### DATA FOR THE TASK

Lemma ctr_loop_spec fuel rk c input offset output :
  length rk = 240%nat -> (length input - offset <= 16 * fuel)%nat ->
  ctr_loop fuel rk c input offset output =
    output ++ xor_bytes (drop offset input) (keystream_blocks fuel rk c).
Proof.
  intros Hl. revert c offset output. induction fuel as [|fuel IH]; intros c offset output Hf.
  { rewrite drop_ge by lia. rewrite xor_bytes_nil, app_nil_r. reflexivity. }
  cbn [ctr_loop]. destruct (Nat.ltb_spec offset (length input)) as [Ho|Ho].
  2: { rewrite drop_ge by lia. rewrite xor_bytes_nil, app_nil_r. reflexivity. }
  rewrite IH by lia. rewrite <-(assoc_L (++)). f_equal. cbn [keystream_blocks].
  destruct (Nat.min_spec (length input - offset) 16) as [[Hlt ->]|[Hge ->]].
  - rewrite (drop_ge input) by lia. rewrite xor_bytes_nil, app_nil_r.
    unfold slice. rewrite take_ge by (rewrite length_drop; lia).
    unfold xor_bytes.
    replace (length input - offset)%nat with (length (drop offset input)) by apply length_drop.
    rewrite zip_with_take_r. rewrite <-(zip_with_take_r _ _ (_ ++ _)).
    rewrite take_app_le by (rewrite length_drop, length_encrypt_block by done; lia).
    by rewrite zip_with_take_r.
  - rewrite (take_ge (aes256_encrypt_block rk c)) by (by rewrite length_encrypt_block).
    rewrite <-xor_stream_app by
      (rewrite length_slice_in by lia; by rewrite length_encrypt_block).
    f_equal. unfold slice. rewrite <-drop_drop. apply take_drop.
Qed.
==
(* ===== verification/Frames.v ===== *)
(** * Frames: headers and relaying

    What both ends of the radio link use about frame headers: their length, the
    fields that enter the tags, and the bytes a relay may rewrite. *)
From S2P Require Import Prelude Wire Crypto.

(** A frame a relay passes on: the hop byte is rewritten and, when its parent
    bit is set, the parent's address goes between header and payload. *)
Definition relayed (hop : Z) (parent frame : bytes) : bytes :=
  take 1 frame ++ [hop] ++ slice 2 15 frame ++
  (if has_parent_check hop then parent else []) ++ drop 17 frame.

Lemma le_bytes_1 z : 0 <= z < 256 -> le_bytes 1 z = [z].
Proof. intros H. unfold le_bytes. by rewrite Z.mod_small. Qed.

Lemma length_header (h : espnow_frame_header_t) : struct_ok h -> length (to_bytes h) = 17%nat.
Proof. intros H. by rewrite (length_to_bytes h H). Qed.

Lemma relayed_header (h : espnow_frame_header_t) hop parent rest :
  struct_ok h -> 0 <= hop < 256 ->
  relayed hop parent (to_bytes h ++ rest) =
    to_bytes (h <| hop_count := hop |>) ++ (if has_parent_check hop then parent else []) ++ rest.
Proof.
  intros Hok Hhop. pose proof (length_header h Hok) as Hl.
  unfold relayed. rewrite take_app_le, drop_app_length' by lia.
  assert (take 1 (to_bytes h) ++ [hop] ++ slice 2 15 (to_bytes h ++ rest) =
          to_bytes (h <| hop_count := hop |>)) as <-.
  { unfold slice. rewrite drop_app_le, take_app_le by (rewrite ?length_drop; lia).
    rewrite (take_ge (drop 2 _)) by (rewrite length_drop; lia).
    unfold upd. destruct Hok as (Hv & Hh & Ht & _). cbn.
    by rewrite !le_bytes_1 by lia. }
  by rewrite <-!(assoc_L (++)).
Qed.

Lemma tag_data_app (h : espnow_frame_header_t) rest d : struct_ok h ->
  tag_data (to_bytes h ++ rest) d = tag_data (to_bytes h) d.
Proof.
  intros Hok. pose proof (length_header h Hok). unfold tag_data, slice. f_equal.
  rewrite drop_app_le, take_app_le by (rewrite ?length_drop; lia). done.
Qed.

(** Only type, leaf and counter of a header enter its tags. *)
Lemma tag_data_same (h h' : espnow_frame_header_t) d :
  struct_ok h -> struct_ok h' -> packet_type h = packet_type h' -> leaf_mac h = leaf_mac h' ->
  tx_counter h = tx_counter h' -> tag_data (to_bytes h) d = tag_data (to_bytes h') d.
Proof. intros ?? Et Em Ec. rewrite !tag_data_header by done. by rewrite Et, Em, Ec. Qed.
...
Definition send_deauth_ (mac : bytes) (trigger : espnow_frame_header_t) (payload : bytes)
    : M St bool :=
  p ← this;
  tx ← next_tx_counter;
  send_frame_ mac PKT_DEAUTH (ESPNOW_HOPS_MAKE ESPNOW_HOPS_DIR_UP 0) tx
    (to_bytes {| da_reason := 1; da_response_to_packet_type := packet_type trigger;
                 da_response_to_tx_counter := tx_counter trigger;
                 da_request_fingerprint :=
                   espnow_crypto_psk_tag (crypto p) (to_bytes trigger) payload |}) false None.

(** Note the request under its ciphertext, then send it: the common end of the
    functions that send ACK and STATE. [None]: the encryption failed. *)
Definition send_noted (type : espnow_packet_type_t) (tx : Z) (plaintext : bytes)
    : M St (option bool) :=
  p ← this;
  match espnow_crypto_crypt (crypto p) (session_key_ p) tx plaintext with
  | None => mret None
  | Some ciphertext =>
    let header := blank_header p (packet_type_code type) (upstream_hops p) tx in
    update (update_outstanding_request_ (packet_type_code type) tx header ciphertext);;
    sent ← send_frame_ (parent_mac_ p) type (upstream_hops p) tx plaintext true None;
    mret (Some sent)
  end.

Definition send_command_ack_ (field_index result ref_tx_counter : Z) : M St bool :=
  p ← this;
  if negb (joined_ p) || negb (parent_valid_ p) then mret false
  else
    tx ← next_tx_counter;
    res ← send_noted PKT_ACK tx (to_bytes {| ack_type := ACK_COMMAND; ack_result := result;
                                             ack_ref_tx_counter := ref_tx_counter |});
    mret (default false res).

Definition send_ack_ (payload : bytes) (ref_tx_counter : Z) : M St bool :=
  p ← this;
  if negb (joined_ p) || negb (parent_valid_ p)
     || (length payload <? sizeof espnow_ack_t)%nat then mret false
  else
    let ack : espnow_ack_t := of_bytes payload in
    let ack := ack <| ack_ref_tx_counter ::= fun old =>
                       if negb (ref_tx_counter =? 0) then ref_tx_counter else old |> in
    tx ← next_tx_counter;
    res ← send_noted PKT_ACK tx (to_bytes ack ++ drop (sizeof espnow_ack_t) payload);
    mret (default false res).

### EXERCISE OBJECTIVE
Give only the lines from the one holding "Proof. intros H. unfold" through the one holding "struct_ok h -> 0 <= hop < 256 ->", each restated exactly as it appears above.

### REPLY TO THE TASK
Proof. intros H. unfold le_bytes. by rewrite Z.mod_small. Qed.

Lemma length_header (h : espnow_frame_header_t) : struct_ok h -> length (to_bytes h) = 17%nat.
Proof. intros H. by rewrite (length_to_bytes h H). Qed.

Lemma relayed_header (h : espnow_frame_header_t) hop parent rest :
  struct_ok h -> 0 <= hop < 256 ->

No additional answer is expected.